I don’t know about you, but I realize I should allow for all this overhead when I set my expectations about what this wonderful world of technology promises.

Fiction and reality

I have just returned from a trip to reality.

In my second novel, a main character is drugged and pushed off a Danube river boat. She ends up in a little town at the eastern edge of Austria called Hainburg an der Donau.

With my Internet resources, I was able to see a Google World view of the town, locate the hospital in it, observe the uniform of Austrian policemen, calculate the actual speed of the boat after it left Vienna for a trip to Budapest, view a plan of a boat similar to my fictional one.

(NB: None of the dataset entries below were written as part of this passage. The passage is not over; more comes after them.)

(* ===== verification/Discovery.v ===== *)
(** * Discovery on the local network

    [src/discovery.rs] and [src/mdns.rs]: the beacon, what a received datagram leads
    to, and what a resolved mDNS service leads to.  The sockets and the mDNS daemon
    are outside; what they hand over are arguments, and a dial is the URI given to
    [dial_discovered]. *)

From S2P Require Import Prelude Collections Floats Crypto Hyperbolic Packet Address Text Router Conn Transport.
Import RouterState.

(** [std::net::IpAddr] *)
Inductive IpAddr := V4 (octets : bytes) | V6 (octets : bytes).

Definition to_ipv6 (ip : IpAddr) : bytes :=
  match ip with
  | V6 ip => ip
  | V4 ip => fill 10 (u8 0) ++ [u8 255; u8 255] ++ ip
  end.
Definition is_loopback6 (ip : bytes) : bool := bool_decide (ip = fill 15 (u8 0) ++ [u8 1]).

(** ** Multicast beacons *)

Definition BEACON_MAGIC : bytes := bstr "NORN".
Definition beacon (our_pub : bytes) (port : Z) : bytes := BEACON_MAGIC ++ our_pub ++ to_le_bytes 2 port.

(** What the receiver reads of a datagram. *)
Definition RECV_BUF : nat := 256.

(** The loop's body after a datagram: the URI it dials. *)
Definition receive_beacon (peer_keys : list bytes) (our_pub datagram : bytes) (src : IpAddr) : res (option bytes) :=
  let data := take RECV_BUF datagram in
  if (len data <? 4 + 32 + 2) || negb (bool_decide (take 4 data = BEACON_MAGIC)) then Ok None else
  remote_pub ← slice data 4 36;
  b36 ← index data 36;
  b37 ← index data 37;
  let port := from_le_bytes [b36; b37] in
  if bool_decide (remote_pub = our_pub) then Ok None else
  if bool_decide (remote_pub ∈ peer_keys) then Ok None else
  let src_ip := to_ipv6 src in
  let src_ip_str := if is_loopback6 src_ip then bstr "127.0.0.1" else ipv6_string src_ip in
  Ok (Some (bstr "tcp://[" ++ src_ip_str ++ bstr "]:" ++ decimal port)).

(** The receiver of a node. *)
Definition on_datagram `{Channels} (env : Env) (c : PacketConn.t) (datagram : bytes) (src : IpAddr) : res (option bytes) :=
  receive_beacon (map key (get_peer_stats env (PacketConn.inner c))) (PacketConn.pub_key c) datagram src.

(** ** mDNS *)

Section Mdns.
Context `{Hex}.

(** A resolved service: its [pub_key] property, its port, and its addresses in the
    order of their set. *)
Record ServiceInfo := { txt_pub_key : option bytes; service_port : Z; addresses : list IpAddr }.

Definition is_ipv6 (a : IpAddr) : bool := match a with V6 _ => true | V4 _ => false end.

Definition decode_key (text : bytes) : option bytes :=
  key ← hex_decode text; if len key =? 32 then Some key else None.

Definition handle_event (info : ServiceInfo) (connected : gmap bytes Z) (our_pub_hex : bytes) : option bytes :=
  pub_hex ← txt_pub_key info;
  if bool_decide (pub_hex = our_pub_hex) then None else
  pub_bytes ← decode_key pub_hex;
  if bool_decide (is_Some (connected !! pub_bytes)) then None else
  let port := service_port info in
  addr_choice ← (match filter (λ a, is_ipv6 a = true) (addresses info) with
                 | a :: _ => Some a
                 | [] => head (addresses info)
                 end);
  Some (match addr_choice with
        | V4 v4 => bstr "tcp://" ++ ipv4_string v4 ++ colon :: decimal port
        | V6 v6 => bstr "tcp://[" ++ ipv6_string v6 ++ bstr "]:" ++ decimal port
        end).
End Mdns.

(** [hostname_label] from the name the system gives, if it gives one; it keeps the
    ASCII letters, digits and dashes. *)
Definition label_char (b : byte) : bool :=
  let c := uz b in
  ((48 <=? c) && (c <=? 57)) || ((65 <=? c) && (c <=? 90)) || ((97 <=? c) && (c <=? 122)) || (c =? 45).
Definition hostname_label (raw : option bytes) : bytes :=
  let cleaned := filter (λ b, label_char b = true) (default [] raw) in
  if bool_decide (cleaned = []) then bstr "norn" else cleaned.

(** ** Properties *)

Lemma hostname_label_safe raw : hostname_label raw ≠ [] ∧ Forall (λ b, label_char b = true) (hostname_label raw).
Proof.
  unfold hostname_label. case_bool_decide as E; [by vm_compute; repeat constructor|]. split; [done|].
  apply Forall_forall. by intros b [? _]%list_elem_of_filter.
Qed.

(** The URI of a node at [ip]. *)
Definition node_uri (ip : bytes) (port : Z) : bytes :=
  bstr "tcp://[" ++ (if is_loopback6 ip then bstr "127.0.0.1" else ipv6_string ip) ++ bstr "]:" ++ decimal port.

(** A beacon is taken apart as it was put together. *)
Lemma beacon_parts pub port extra :
  len pub = 32 → 0 ≤ port < 65536 →
  let data := beacon pub port ++ extra in
  (len data <? 4 + 32 + 2) = false ∧ take 4 data = BEACON_MAGIC ∧ slice data 4 36 = Ok pub ∧
  ∃ b36 b37, index data 36 = Ok b36 ∧ index data 37 = Ok b37 ∧ from_le_bytes [b36; b37] = port.
Proof.
  intros Hl Hp data. pose proof (len_le_split 2 port) as H2.
  pose proof (from_to_le 2 port Hp) as Hft. destruct (to_le_bytes 2 port) as [|b36 [|b37 [|]]] eqn:E; try done.
  assert (data = BEACON_MAGIC ++ pub ++ [b36; b37] ++ extra) as Ed.
  { unfold data, beacon. by rewrite E, <- !(assoc_L (++)). }
  rewrite Ed. split_and!; [|done| |].
  - apply Z.ltb_ge. rewrite !len_app. change (len BEACON_MAGIC) with 4. rewrite Hl. len_lia.
  - rewrite slice_drop by done. by apply slice_take.
  - exists b36, b37. rewrite !(index_app BEACON_MAGIC) by (vm_compute; done). change (len BEACON_MAGIC) with 4.
    rewrite !(index_app pub) by lia. rewrite Hl. split_and!; [apply index_0| |done].
    change ([b36; b37] ++ extra) with ([b36] ++ b37 :: extra). rewrite index_app by done. apply index_0.
Qed.

Lemma beacon_shape (data : bytes) :
  38 ≤ len data → take 4 data = BEACON_MAGIC →
  ∃ pub port extra, data = beacon pub port ++ extra ∧ len pub = 32 ∧ 0 ≤ port < 65536.
Proof.
  intros Hl Hm. set (p2 := take 2 (drop 36 data)).
  assert (len p2 = 2) as H2 by (unfold p2, len in *; rewrite length_take, length_drop; lia).
  exists (take 32 (drop 4 data)), (from_le_bytes p2), (drop 38 data). split_and!.
  - unfold beacon. rewrite (to_from_le 2 p2 H2), <- Hm, <- !(assoc_L (++)). unfold p2.
    rewrite <- (take_drop 4 data) at 1. f_equal. rewrite <- (take_drop 32 (drop 4 data)) at 1. f_equal.
    rewrite drop_drop. rewrite <- (take_drop 2 (drop (4 + 32) data)) at 1. by rewrite drop_drop.
  - unfold len in *. rewrite length_take, length_drop. lia.
  - apply from_le_range.
  - pose proof (from_le_range p2) as Hr. rewrite H2 in Hr. apply Hr.
Qed.


(** The URI of a discovered node names its address: it is one that [dial] takes, and
    an address that is neither the loopback one nor a mapped one is read back. *)
Lemma node_uri_dialable ip port :
  len ip = 16 → is_loopback6 ip = false → mapped_v4 ip = None →
  ∃ host, parse_tcp_uri (node_uri ip port) = Ok (bstr "[" ++ host ++ bstr "]:" ++ decimal port) ∧
    read_ipv6 host = Some ip.
Proof.
  intros Hl Hlo Hm. exists (ipv6_string ip). split; [|by apply ipv6_string_read].
  unfold parse_tcp_uri, node_uri. rewrite Hlo. change (bstr "tcp://[" ++ ?x) with (bstr "tcp://" ++ bstr "[" ++ x).
  by rewrite strip_prefix_app.
Qed.

(** A beacon from the loopback address gives a URI with an IPv4 address in the
    brackets of an IPv6 one. *)
Lemma loopback_uri port : node_uri (fill 15 (u8 0) ++ [u8 1]) port = bstr "tcp://[127.0.0.1]:" ++ decimal port.
Proof. unfold node_uri. by rewrite (eq_refl : is_loopback6 (fill 15 (u8 0) ++ [u8 1]) = true). Qed.

(** mDNS never dials a connected peer or its own announcement, and takes an IPv6
    address when there is one. *)
Lemma mdns_dials `{Hex} info connected our_hex uri :
  handle_event info connected our_hex = Some uri →
  ∃ text key, txt_pub_key info = Some text ∧ text ≠ our_hex ∧ hex_decode text = Some key ∧ len key = 32 ∧
    connected !! key = None ∧
    ∃ a, a ∈ addresses info ∧ (is_ipv6 a = true ∨ Forall (λ a, is_ipv6 a = false) (addresses info)).
Proof.
  unfold handle_event, decode_key. destruct (txt_pub_key info) as [text|]; [|done]. cbn [mbind option_bind].
  case_bool_decide as Ht; [done|]. destruct (hex_decode text) as [key|] eqn:Ek; [|done]. cbn [mbind option_bind].
  destruct (Z.eqb_spec (len key) 32) as [Hl|]; [|done]. cbn [mbind option_bind].
  case_bool_decide as Hc; [done|]. intros Hd. exists text, key.
  rewrite <- eq_None_not_Some in Hc. split_and!; try done.
  destruct (filter _ (addresses info)) as [|a l] eqn:Ef.
  - destruct (addresses info) as [|a l] eqn:Ea; [done|]. exists a. split; [set_solver|]. right.
    apply Forall_forall. intros b Hb. destruct (is_ipv6 b) eqn:Eb; [|done].
    assert (b ∈ filter (λ a, is_ipv6 a = true) (a :: l)) as Hin by (by apply list_elem_of_filter).
    rewrite Ef in Hin. by apply elem_of_nil in Hin.
  - assert (a ∈ filter (λ a, is_ipv6 a = true) (addresses info)) as [? ?]%list_elem_of_filter
      by (rewrite Ef; set_solver). exists a. auto.
Qed.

I knew the depth and temperature of water in late June, and I knew that a single screw (propeller) would most likely not drag an unconscious person through its blades. More than enough information to write a credible story, right?

A little over a week ago, my wife and I had dinner in VGruner Veltlinerienna with several friends from my former business life. Over a very nice glass Grüner Veitliner, I allowed as how I planned to ride the train to Hainburg the next day. Chuckles. Well, I said, part of my novel takes place … Outright laughter. “In Hainburg?” they asked, with the same inflection a Manhattanite would use to describe central North Dakota.

I mentioned that I had written ahead to the Tourist Bureau there (not-so-stifled laughter) and received a long German reply to my request to visit the police station. The Tourist Bureau had summed it up in four English words: “It is not possible.”

My friends Werner and Tina took pity on us and drove us to Hainburg the next day.

Hainburg panorama

Hainburg panorama

Hainburg hospital

Hainburg hospital

The town was substantial, but definitely in the sticks, at least to my sophisticated city-dwelling friends. The hospital was far more substantial than I expected, and its design would not have allowed the story line as I had written it. The police department, the one which was “not possible” to see, produced a constable very like my fictional one and an interior design that made what I had written plausible.

I will make some revisions, but fiction is fiction. The lovely little town Hainburg an Der Donau with be portrayed, umm, a little inaccurately.